目的:探讨经Delta通道椎间孔镜治疗神经根型颈椎病的早期临床疗效及安全性。

方法:对2017年9月至2018年7月收治的10例神经根型颈椎病患者行经Delta通道后路椎间孔镜下椎间盘摘除术,其中男6例,女4例;年龄30~62(41.5±4.3)岁;均为单侧根性症状,其中C4,5 2例,C5,6 5例,C6,7 3例。所有患者CT及MRI检查提示无后纵韧带骨化及黄韧带钙化等影像学表现,颈椎动力位X线片无颈椎不稳,经系统非手术治疗6周以上,疗效欠佳。观察患者术前及末次随访时颈肩痛VAS评分、JOA评分、NDI评分、颈椎生理曲度、颈椎病变节段椎间高度和稳定性的改变。

结果:所有手术顺利完成,无脊髓、神经根或大血管损伤情况的发生。手术时间70~120 min,平均90 min;术中出血量30~90 ml,平均40 ml。10例患者均获得随访,时间6~14个月,平均9个月。所有患者术后神经根性疼痛缓解满意,神经功能有所改善。VAS评分由术前的7.15±2.01降至末次随访时的1.59±0.83;JOA评分由术前的12.57±1.24升至末次随访时的16.42±0.58;NDI评分由术前的41.82±4.71提高到末次随访时的9.59±3.52;末次随访与术前比较差异均有统计学意义(P<0.05)。颈椎生理曲度D值由术前的(8.21±0.84)mm升至末次随访时的(10.89±0.96)mm(P<0.05)。病变节段椎间高度术前、末次随访时分别为(5.62±0.59)、(5.60±0.57)mm,差异无统计学意义(P>0.05)。末次随访时颈椎动力位X线片未见颈椎失稳。

结论:经Delta通道后路椎间孔镜下椎间盘摘除术治疗神经根型颈椎病能取得较为满意的疗效,且不影响颈椎的稳定性,安全性可靠,值得临床应用。
【关键词】神经根型颈椎病  Delta通道  椎间孔镜  椎间盘切除术
 
Treatment of cervical spodylotic radiculopathy with posterior intervertebral foraminal discectomy via Delta channel
ABSTRACT  

Objective: To explore the clinical efficacy and safety of posterior intervertebral foraminal discectomy via Delta channel for cervical spondylotic radiculopathy in the early phase.

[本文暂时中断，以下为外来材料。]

(** C11: the store finds its words.  After any such history every term of either form answers with
    exactly the slots of the chunks of the stored documents that have the term, ascending, with
    the chunk's frequency; each chunk of each document has its own slot. *)
Theorem store_answers_terms g os :
  store_ops_ok ∅ g os ->
  exists s outs, run g os = Ok (s, outs) /\
    (forall f t, exists qs, term_answer (ds_postings s) f t = Ok qs /\ StronglySorted Z.lt (map fst qs) /\
       forall k fr, (k, fr) ∈ qs <-> has_posting (reference os).1 (ds_slots s) f t k fr) /\
    (forall id d, (reference os).1 !! id = Some d -> exists ss, ds_slots s !! id = Some ss /\ length ss = length (doc_chunks d)) /\
    (forall id id' ss ss' i i' k, ds_slots s !! id = Some ss -> ss !! i = Some k -> ds_slots s !! id' = Some ss' -> ss' !! i' = Some k ->
       id = id' /\ i = i').
Proof.
  intros Ho. destruct (run_ok_matches g os Ho) as (s & outs & g' & Hrun & Hm). exists s, outs. split; [done|].
  pose proof Hm as [H1 H2 _ _ _ _ _]. cbn [fst] in *. pose proof (sk_dir _ H1) as Hdir. pose proof (dk_linked _ _ Hdir) as Hl. split_and!.
  - intros f t. destruct (represents_answer _ _ _ t (so_index _ _ (sk_postings _ H1) f)) as (qs & Hq & Hsort & Hin). exists qs. split_and!; [done|done|].
    intros k fr. rewrite Hin, <- (look_posting _ _ _ f t k fr Hm). cbn [fst]. by setoid_rewrite index_of_lookup.
  - intros id d Hd. specialize (H2 id). rewrite Hd in H2. inversion H2 as [d0 d' Hdd E1 E2|]; subst. symmetry in E2.
    destruct (dir_slots s _ _ _ Hdir E2) as (ss & Hss & _ & Hlen). exists ss. split; [done|]. destruct Hdd as [_ Hdd]. by rewrite Hlen, <- (Forall2_length _ _ _ Hdd).
  - exact (linked_distinct _ _ _ Hl).
Qed.

(** C23: the counters are sums.  After any such history the chunk, word, embedded, pending and
    lexical counters are the sums over the stored documents, and the multi-chunk and embedded
    document sets are those of the documents. *)
Theorem store_counters g os :
  store_ops_ok ∅ g os ->
  exists s outs, run g os = Ok (s, outs) /\
    let R := (reference os).1 in let t := ds_table s in
    st_chunks t = docs_total one R /\ st_total_words t = docs_total c_word_count R /\ st_nonpositional t = docs_total nonpositional R /\
    st_embedded t = docs_total embedded R /\ st_pending t = docs_total pending R /\ st_lexical t = docs_total lexical R /\
    (forall id, id ∈ ds_multichunk s <-> exists d, R !! id = Some d /\ 1 < length (doc_chunks d)) /\
    (forall id, id ∈ ds_embedded s <-> exists d, R !! id = Some d /\ has_embedding d = true).
Proof.
  intros Ho. destruct (run_ok_matches g os Ho) as (s & outs & g' & Hrun & Hm). exists s, outs. split; [done|]. cbv zeta.
  pose proof Hm as [H1 H2 _ _ _ _ _]. cbn [fst] in *. pose proof (sk_dir _ H1) as Hdir. pose proof (dk_table _ _ Hdir) as Ht.
  pose proof (fun w => counter_total _ _ _ w Hm) as Hc. cbn [fst] in Hc.
  rewrite (tk_chunks _ Ht), (tk_total _ Ht), (tk_nonpositional _ Ht), (tk_embedded _ Ht), (tk_pending _ Ht), (tk_lexical _ Ht).
  assert (Hset : forall (P : Doc -> Prop) id, (forall d d', same_document d d' -> P d <-> P d') ->
    (exists d, ds_documents s !! id = Some d /\ P d) <-> exists d, (reference os).1 !! id = Some d /\ P d).
  { intros P id HP. specialize (H2 id). destruct H2 as [d d' Hdd|]; [specialize (HP _ _ Hdd)|]; naive_solver. }
  split_and!; try (apply Hc; auto with warm); intros id.
  - rewrite (dk_multi _ _ Hdir). apply (Hset (fun d => 1 < length (doc_chunks d))). intros d d' [_ Hdd]. by rewrite (Forall2_length _ _ _ Hdd).
  - rewrite (dk_embedded _ _ Hdir). apply (Hset (fun d => has_embedding d = true)). intros d d' [_ Hdd]. unfold has_embedding.
    induction Hdd as [|c c' cs cs' [E _] _ IH]; [done|]. simpl. rewrite E. simpl. destruct (c_embedding c); [done|]. exact IH.
Qed.

(** C24: the slot table stays proportional to what is stored.  After any such history there are at
    most 1024 slots, or at most two per stored chunk; owners and word counts have one entry per
    slot, and so do the position records, which are all released as soon as no stored chunk has
    positions; every slot is free or holds a chunk; slot numbers fit 32 bits. *)
Theorem store_slots_bounded g os :
  store_ops_ok ∅ g os ->
  exists s outs, run g os = Ok (s, outs) /\
    let t := ds_table s in
    (st_slot_count t <= Z.max 1024 (2 * docs_total one (reference os).1))%Z /\ (st_slot_count t < U32)%Z /\
    Z.of_nat (length (st_owners t)) = st_slot_count t /\ length (st_words t) = length (st_owners t) /\
    length (st_positions t) = (if (docs_total nonpositional (reference os).1 =? docs_total one (reference os).1)%Z then 0 else length (st_owners t)) /\
    (Z.of_nat (length (st_free t)) + st_chunks t = st_slot_count t)%Z /\
    forall id ss k, ds_slots s !! id = Some ss -> k ∈ ss -> (0 <= k < st_slot_count t)%Z.
Proof.
  intros Ho. destruct (run_ok_matches g os Ho) as (s & outs & g' & Hrun & Hm). exists s, outs. split; [done|]. cbv zeta.
  pose proof (counter_total _ _ _ one Hm stable_one) as Hc. pose proof (counter_total _ _ _ nonpositional Hm stable_nonpositional) as Hnp. pose proof Hm as [H1 _ _ _ _ _ H7]. cbn [fst] in *. pose proof (sk_dir _ H1) as Hdir.
  pose proof (dk_table _ _ Hdir) as Ht. pose proof (tk_count _ Ht) as Hcount.
  pose proof (free_count _ _ (sorted_NoDup _ (tk_free_sorted _ Ht)) (tk_free _ Ht) (tk_owners _ Ht)) as Hf. unfold compact in H7.
  pose proof (sources_length _ Ht (dk_released _ _ Hdir)) as Hso. rewrite (tk_nonpositional _ Ht), (tk_chunks _ Ht), Hc, Hnp in Hso.
  rewrite (tk_chunks _ Ht) in H7 |- *. split_and!; [lia|apply Ht|done|apply Ht|exact Hso|lia|].
  intros id ss k Hss (i & Hi)%list_elem_of_lookup. pose proof (dk_linked _ _ Hdir) as Hl. pose proof (elem_of_dom_2 _ _ _ Hss) as Hd.
  rewrite (ln_dom _ _ _ Hl) in Hd. apply elem_of_dom in Hd as [d Hd]. destruct (ln_slots _ _ _ Hl id d ss Hd Hss) as [_ Hk].
  destruct (Hk i k Hi) as [Hp Ho']. apply lookup_lt_Some in Ho'. lia.
Qed.

(** The recursion through rebuilds ends.  Whatever the depth allowed from two on, a batch on
    a store reached by any such history returns, with the documents of the reference: a rebuild
    inserts distinct documents into an empty store and so never removes. *)
Theorem store_batch_returns g os ds :
  store_ops_ok ∅ g (os ++ [SInsert ds]) ->
  exists s outs, run g os = Ok (s, outs) /\ forall n, exists s',
    insert_batch_at threads crc32 cipher nonce_at (2 + n) s ds = Ok s' /\ related (put_docs (reference os).1 ds) (ds_documents s').
Proof.
  intros Ho. assert (Hgen : forall os (r : gmap (list Z) Doc * list (option Doc)) s0 g, store_ops_ok r.1 g (os ++ [SInsert ds]) -> matches s0 r g ->
    exists s1 g1, store_steps threads crc32 cipher nonce_at s0 os = Ok s1 /\ matches s1 (foldl ref_step r os) g1 /\ store_op_ok (foldl ref_step r os).1 g1 (SInsert ds)).
  { clear. induction os as [|o os IH]; intros r s0 g Ho Hm; [destruct Ho as [Ho _]; eauto|]. destruct Ho as [Ho Hos]. cbn [store_steps foldl].
    destruct (store_step_ok threads crc32 cipher nonce_at s0 r g o Hm Ho) as (s1 & -> & Hm1). cbn [obind]. rewrite <- ref_step_fst in Hos. by eapply IH. }
  destruct (Hgen os (∅, []) (opened (D := TermDictionary) g) g Ho (opened_matches g)) as ([s outs] & g1 & Hrun & Hm & [Hg [Hf Hw]]).
  exists s, outs. split; [done|]. intros n. destruct Hm as [H1 H2 _ _ _ H6 _]. cbn [fst op_bill] in *.
  destruct (insert_batch_ok threads crc32 cipher nonce_at n s _ ds H1 H2 Hf Hw) as (s' & Hrun' & _ & Hr' & _); [unfold reference in *; lia|]. eauto.
Qed.
End Claims.

(** ** A history *)


Definition toy_sdoc (id : list Z) (cs : list StoredChunk) : StoredDocument toy_json :=
  {| doc_id := id; doc_source_uri := None; doc_version := []; doc_metadata := JObject []; doc_chunks := cs |}.

Definition toy_history : list store_op :=
  [SInsert [toy_sdoc [1] [toy_chunk cats true 3; toy_chunk dogs true 6]; toy_sdoc [2] [toy_chunk cats false 3]];
   SInsert [toy_sdoc [1] [toy_chunk dogs true 2; toy_chunk cats true 4]];
   SRemove [2];
   SInsert [toy_sdoc [1] [toy_chunk cats true 3]; toy_sdoc [3] [toy_chunk dogs true 6]; toy_sdoc [3] [toy_chunk cats true 1]];
   SRemove [9]]%Z.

Methods: From September 2017 to July 2018,10 patients with cervical spondylotic radiculopathy underwent posterior intervertebral foraminal discectomy via Delta channel. There were 6 males and 4 females,aged from 30 to 62 years old with an average of (41.5±4.3) years old. All of them had unilateral symptoms caused by cervical nerve root compression,including 2 cases of C4,5,5 cases of C5,6 and 3 cases of C6,7. CT and MRI examination of all the patients did not show ossification of posterior longitudinal ligament or calcification of ligamentum flavum,and no cervical spine instability was present in dynamic radiographs. The clinical outcome was poor after more than 6 weeks of systematic non-surgical treatment. The VAS score,JOA score,NDI score,the cervical spine physiological curvature,and the height and stability of the compressed cervical vertebrae were measured before operation and at the latest follow-up.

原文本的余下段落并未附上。